▶ What is being asked:
Wherever the word "KindAnonymous" turns up in a line of the entries, copy that line.

***

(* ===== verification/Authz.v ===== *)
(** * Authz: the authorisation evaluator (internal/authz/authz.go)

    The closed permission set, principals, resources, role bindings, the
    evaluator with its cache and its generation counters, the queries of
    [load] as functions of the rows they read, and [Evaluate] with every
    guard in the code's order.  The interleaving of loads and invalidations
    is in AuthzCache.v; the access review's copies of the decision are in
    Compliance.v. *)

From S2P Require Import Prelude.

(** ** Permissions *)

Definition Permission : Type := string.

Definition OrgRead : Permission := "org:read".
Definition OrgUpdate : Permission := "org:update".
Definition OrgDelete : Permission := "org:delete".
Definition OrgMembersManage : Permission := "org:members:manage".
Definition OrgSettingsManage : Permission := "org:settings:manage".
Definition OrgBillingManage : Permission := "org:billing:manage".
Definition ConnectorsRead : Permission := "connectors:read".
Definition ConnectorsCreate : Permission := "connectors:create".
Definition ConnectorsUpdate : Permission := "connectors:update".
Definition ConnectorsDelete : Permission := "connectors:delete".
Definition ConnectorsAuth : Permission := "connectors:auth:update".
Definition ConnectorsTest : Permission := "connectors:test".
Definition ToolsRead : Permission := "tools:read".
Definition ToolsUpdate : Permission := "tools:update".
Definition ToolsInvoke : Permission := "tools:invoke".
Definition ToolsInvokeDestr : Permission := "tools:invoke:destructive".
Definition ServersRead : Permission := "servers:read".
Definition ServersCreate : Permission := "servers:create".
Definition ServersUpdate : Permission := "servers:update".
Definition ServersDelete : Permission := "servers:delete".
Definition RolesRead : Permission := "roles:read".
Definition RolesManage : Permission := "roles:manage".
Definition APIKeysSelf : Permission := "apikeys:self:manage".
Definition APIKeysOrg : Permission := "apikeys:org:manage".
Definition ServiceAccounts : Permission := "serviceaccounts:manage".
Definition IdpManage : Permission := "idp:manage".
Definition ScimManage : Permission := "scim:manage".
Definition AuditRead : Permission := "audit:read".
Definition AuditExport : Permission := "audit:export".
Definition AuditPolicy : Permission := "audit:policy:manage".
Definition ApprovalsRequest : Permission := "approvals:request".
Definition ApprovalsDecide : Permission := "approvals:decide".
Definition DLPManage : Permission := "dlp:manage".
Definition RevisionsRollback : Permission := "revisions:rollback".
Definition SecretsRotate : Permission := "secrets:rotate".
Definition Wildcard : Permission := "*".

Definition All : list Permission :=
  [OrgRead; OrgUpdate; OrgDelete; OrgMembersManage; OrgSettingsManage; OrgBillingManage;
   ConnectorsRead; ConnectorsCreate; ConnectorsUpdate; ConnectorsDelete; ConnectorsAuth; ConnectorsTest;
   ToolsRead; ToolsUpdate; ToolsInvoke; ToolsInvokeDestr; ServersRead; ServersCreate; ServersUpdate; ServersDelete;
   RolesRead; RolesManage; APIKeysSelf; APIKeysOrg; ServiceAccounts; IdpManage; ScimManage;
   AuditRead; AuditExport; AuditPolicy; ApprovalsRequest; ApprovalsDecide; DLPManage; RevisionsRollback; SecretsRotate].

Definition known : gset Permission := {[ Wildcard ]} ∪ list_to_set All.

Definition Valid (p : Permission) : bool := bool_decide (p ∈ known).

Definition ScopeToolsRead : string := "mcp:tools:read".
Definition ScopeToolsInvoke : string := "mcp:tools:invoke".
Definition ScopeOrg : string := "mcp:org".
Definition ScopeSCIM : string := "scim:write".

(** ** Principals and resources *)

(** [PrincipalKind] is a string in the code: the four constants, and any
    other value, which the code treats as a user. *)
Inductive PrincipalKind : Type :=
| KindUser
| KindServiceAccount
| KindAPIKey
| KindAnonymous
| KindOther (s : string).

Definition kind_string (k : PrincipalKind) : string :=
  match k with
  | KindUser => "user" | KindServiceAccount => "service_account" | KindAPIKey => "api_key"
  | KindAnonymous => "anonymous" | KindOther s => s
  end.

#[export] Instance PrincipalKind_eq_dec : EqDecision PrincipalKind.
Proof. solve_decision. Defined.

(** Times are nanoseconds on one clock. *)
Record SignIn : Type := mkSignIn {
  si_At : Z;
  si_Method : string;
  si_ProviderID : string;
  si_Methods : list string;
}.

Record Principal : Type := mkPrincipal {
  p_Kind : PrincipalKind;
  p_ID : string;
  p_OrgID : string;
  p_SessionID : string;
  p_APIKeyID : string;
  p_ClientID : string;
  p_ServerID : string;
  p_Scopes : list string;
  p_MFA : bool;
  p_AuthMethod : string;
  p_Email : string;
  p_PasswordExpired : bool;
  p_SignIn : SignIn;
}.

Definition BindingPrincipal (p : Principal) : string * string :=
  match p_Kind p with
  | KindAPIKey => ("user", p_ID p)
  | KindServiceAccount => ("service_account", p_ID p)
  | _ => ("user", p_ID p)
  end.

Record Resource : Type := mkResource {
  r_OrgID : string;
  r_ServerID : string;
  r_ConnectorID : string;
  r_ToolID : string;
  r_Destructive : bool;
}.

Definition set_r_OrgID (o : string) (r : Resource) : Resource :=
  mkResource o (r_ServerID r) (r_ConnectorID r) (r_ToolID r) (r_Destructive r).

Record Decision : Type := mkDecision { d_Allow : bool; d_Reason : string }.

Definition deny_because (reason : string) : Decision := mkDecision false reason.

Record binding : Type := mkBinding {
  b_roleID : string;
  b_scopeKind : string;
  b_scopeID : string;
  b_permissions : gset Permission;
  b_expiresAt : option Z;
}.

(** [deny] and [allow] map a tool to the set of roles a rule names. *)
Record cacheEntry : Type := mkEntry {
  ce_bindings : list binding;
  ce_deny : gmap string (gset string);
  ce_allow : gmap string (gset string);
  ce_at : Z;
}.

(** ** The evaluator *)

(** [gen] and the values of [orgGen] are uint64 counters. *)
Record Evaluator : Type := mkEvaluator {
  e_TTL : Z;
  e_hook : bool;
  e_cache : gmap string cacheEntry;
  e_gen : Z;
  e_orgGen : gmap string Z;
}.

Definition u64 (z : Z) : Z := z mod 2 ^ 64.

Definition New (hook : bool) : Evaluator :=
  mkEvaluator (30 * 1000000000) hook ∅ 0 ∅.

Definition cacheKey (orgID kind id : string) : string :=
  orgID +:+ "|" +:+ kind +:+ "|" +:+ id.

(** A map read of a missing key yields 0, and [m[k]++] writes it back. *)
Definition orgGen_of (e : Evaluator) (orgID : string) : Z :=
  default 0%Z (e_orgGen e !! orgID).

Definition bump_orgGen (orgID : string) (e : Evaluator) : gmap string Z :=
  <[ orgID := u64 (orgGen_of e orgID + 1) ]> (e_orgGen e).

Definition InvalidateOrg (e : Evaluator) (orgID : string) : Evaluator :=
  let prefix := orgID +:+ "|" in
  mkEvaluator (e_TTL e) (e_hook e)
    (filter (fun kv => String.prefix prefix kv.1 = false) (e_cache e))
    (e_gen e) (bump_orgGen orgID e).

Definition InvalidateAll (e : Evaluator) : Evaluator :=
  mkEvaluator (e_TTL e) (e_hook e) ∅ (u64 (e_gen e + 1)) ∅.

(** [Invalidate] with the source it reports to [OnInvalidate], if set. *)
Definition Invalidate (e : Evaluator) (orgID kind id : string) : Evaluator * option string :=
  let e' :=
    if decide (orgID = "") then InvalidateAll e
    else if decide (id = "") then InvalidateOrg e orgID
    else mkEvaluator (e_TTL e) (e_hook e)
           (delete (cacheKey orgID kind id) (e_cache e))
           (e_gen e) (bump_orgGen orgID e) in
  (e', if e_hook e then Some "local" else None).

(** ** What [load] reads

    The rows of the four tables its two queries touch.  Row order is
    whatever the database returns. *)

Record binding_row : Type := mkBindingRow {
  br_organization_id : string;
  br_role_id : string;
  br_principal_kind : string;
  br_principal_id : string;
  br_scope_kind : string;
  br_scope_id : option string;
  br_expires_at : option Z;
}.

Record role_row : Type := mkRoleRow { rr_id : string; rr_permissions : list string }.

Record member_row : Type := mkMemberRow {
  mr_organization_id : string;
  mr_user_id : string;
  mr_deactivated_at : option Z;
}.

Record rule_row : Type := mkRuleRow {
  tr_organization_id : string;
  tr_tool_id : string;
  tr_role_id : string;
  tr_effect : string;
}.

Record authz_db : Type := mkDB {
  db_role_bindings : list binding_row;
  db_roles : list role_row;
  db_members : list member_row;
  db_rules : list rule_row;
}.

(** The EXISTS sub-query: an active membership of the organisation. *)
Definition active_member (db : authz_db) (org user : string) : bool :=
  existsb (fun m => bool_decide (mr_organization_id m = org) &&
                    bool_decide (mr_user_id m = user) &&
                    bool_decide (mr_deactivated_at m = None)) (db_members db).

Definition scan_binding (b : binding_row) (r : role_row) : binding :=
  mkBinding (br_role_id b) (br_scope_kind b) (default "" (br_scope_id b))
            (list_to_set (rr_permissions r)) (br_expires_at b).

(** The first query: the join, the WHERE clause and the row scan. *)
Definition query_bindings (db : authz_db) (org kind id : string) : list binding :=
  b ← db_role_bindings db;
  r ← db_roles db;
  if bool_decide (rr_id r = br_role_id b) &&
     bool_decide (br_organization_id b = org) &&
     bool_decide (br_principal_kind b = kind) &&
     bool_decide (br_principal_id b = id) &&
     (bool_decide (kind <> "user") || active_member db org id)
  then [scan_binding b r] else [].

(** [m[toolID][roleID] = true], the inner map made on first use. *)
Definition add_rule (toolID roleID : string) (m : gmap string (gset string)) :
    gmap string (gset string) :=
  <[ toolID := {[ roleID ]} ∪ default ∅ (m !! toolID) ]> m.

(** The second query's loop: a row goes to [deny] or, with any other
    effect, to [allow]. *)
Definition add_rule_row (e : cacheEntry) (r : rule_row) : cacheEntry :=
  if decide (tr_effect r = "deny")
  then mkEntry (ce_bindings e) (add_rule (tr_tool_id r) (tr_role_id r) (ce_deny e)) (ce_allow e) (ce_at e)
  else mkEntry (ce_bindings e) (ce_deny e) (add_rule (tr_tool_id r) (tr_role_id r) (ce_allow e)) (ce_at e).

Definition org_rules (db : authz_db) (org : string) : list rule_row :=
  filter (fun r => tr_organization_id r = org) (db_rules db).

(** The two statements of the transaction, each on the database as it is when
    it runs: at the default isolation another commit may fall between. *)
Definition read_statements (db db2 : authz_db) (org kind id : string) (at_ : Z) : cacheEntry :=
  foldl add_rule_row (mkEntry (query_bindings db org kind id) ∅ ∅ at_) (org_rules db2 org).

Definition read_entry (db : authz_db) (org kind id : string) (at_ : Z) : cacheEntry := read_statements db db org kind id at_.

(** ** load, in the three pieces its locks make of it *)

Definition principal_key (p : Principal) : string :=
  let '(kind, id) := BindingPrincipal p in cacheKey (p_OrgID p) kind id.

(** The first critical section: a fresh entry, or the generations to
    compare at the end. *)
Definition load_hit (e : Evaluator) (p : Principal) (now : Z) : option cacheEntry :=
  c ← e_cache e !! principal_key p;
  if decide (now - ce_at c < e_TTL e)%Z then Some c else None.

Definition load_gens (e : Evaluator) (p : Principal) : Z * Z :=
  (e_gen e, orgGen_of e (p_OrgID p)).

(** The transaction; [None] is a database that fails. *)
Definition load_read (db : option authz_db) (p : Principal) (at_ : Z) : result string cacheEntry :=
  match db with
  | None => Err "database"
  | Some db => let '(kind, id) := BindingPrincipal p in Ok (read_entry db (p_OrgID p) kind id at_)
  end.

***

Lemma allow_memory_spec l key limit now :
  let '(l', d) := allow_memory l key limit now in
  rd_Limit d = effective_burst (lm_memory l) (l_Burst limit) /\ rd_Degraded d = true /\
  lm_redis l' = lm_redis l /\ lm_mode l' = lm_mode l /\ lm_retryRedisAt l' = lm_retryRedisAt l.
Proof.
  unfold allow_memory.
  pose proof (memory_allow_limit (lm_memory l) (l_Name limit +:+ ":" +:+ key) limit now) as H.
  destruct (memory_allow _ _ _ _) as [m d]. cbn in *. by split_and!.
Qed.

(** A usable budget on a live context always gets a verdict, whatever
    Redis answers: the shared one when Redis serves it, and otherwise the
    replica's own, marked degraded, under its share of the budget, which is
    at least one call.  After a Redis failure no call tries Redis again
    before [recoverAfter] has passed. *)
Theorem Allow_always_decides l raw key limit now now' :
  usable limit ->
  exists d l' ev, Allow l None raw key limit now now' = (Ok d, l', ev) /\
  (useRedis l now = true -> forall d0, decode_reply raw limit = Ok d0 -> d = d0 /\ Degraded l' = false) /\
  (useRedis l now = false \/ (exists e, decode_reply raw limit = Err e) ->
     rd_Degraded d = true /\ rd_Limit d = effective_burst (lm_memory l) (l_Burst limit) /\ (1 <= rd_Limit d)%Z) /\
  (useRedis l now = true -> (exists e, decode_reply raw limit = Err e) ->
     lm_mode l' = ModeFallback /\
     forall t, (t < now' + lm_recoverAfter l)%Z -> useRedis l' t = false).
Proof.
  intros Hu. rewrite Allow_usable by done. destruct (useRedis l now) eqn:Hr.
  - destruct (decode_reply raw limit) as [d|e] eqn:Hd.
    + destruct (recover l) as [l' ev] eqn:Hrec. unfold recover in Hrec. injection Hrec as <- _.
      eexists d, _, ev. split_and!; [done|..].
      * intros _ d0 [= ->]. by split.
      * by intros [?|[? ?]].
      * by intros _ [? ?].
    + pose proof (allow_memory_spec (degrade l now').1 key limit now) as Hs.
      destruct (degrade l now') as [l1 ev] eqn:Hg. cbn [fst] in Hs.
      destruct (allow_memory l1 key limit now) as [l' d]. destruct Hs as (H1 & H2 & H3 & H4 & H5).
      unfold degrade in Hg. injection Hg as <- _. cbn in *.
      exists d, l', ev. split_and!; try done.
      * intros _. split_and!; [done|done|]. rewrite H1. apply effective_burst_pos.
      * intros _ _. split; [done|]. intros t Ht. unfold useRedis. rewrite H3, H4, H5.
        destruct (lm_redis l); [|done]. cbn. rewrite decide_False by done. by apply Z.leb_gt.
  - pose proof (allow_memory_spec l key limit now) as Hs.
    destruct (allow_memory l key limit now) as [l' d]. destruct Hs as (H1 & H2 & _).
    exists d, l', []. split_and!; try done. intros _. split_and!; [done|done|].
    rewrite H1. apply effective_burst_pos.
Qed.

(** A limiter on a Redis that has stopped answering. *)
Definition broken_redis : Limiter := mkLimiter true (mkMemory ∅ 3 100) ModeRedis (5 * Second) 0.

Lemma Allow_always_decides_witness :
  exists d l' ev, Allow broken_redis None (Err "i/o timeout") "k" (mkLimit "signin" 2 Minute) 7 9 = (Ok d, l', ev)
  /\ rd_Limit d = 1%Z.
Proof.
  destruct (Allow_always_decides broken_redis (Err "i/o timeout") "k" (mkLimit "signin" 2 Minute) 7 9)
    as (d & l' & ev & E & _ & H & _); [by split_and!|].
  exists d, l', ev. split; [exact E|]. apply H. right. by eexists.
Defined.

***

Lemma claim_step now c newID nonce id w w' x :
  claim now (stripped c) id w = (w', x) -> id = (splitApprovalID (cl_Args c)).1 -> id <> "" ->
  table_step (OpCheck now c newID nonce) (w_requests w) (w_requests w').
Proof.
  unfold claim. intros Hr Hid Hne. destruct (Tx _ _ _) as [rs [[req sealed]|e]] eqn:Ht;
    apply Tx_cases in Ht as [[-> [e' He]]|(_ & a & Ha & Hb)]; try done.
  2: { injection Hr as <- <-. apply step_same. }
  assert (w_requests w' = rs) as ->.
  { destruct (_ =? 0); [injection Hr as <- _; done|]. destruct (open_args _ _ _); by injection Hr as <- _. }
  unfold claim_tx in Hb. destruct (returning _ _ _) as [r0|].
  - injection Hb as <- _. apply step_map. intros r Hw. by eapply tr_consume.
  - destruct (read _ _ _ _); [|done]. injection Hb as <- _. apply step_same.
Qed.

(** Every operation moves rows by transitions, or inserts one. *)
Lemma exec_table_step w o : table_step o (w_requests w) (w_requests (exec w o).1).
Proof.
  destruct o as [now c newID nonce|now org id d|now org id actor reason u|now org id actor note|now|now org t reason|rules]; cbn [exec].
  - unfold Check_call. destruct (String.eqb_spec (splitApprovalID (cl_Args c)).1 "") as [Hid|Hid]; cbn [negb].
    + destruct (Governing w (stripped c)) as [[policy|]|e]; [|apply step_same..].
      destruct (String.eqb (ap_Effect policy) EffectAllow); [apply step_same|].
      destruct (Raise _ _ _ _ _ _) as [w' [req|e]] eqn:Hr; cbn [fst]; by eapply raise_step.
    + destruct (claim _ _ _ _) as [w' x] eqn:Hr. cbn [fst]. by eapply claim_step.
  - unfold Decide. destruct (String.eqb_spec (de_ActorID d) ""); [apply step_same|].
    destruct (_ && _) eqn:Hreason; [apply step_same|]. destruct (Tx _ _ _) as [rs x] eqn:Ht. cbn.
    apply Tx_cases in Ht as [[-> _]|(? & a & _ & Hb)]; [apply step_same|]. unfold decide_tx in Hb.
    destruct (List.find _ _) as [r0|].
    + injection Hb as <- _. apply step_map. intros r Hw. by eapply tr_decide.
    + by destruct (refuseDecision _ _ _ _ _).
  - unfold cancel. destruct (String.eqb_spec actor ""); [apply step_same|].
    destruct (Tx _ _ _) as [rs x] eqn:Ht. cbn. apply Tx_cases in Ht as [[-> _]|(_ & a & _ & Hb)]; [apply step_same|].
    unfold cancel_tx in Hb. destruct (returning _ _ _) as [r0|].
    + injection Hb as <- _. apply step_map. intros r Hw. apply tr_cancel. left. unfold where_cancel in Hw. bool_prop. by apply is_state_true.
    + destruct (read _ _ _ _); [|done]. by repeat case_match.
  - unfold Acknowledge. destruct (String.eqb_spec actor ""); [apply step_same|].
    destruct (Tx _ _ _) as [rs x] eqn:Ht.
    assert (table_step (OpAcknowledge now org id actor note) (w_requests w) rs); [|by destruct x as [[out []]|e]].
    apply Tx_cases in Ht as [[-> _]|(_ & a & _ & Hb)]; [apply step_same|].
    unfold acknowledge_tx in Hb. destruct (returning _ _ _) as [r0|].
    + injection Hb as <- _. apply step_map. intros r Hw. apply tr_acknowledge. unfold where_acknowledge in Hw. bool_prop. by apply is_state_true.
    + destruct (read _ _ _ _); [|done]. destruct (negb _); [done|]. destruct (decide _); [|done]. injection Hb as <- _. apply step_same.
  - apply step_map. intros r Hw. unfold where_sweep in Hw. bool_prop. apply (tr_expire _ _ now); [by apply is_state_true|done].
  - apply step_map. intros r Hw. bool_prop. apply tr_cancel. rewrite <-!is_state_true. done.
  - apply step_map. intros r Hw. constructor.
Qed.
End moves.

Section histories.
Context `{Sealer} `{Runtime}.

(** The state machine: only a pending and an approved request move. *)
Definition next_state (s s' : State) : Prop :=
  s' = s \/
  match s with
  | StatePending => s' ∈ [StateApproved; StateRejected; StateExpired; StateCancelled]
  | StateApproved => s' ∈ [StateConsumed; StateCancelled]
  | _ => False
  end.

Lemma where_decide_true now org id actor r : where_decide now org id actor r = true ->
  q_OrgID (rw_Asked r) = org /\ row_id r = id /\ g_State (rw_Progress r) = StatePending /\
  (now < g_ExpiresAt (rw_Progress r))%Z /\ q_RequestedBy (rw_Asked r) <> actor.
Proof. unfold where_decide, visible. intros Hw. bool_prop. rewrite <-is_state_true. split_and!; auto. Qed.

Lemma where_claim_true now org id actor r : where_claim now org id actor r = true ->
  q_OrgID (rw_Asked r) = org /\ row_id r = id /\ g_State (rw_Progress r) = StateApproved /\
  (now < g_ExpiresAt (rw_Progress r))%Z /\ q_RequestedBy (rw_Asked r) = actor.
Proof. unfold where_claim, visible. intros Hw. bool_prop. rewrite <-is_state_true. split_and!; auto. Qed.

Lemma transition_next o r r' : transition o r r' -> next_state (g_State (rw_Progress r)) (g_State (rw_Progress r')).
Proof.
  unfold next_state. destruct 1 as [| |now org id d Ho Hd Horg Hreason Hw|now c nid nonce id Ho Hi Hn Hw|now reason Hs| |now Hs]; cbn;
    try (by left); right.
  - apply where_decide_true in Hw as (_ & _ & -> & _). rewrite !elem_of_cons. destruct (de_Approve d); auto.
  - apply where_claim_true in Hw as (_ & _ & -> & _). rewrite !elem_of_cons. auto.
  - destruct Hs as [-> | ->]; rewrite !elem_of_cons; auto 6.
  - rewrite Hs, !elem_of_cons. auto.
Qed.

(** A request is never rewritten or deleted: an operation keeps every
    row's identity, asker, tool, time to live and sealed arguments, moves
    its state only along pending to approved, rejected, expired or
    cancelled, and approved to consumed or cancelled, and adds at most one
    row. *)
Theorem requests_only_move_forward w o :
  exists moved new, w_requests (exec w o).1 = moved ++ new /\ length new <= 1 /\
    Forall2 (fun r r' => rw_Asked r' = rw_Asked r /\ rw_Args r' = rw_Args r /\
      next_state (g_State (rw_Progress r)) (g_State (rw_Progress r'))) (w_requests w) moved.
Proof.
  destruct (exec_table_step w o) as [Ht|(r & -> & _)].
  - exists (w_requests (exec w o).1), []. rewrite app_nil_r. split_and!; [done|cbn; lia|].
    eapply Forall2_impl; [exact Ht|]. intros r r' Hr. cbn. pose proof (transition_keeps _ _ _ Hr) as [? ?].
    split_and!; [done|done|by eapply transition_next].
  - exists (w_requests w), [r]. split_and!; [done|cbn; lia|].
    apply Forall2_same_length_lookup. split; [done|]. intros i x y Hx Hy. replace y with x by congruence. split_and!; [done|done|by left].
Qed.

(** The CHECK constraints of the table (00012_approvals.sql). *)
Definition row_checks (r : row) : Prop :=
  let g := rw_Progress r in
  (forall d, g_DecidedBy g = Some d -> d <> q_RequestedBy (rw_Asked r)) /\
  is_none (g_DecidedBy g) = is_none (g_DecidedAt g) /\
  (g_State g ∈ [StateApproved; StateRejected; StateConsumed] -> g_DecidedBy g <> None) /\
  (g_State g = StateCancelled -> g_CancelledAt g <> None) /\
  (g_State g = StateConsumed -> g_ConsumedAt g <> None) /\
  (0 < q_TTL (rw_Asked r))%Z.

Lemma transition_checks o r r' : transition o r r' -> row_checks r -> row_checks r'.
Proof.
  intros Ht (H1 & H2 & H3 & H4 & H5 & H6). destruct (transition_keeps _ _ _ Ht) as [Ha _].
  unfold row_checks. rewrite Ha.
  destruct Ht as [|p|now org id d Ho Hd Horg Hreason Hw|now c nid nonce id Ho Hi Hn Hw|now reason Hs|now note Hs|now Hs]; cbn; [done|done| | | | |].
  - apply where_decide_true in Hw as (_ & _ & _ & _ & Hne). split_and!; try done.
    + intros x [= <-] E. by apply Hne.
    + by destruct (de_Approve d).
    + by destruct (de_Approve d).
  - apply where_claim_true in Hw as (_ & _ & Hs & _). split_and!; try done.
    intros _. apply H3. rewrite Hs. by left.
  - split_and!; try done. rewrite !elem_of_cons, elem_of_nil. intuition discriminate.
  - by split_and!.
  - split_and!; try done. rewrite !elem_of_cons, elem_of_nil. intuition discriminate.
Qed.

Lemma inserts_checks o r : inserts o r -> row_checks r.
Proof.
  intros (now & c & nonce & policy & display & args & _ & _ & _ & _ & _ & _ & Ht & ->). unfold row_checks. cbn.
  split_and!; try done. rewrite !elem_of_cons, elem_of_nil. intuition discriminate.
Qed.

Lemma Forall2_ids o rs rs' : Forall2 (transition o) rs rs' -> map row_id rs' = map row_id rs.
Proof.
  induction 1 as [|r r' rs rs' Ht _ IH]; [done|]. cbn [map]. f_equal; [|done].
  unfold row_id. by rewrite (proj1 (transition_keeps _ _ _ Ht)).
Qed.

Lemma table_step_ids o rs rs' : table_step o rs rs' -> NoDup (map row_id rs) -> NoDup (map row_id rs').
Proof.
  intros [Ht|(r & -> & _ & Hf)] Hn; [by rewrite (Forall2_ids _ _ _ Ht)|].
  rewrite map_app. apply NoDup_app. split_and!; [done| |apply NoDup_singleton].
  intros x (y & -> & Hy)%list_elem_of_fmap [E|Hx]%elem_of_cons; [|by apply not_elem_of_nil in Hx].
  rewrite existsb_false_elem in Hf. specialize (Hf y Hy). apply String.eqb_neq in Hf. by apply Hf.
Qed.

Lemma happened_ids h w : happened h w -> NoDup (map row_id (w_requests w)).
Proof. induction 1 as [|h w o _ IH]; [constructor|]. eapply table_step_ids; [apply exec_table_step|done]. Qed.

***

▶ Written reply:
| KindAnonymous
  | KindAnonymous => "anonymous" | KindOther s => s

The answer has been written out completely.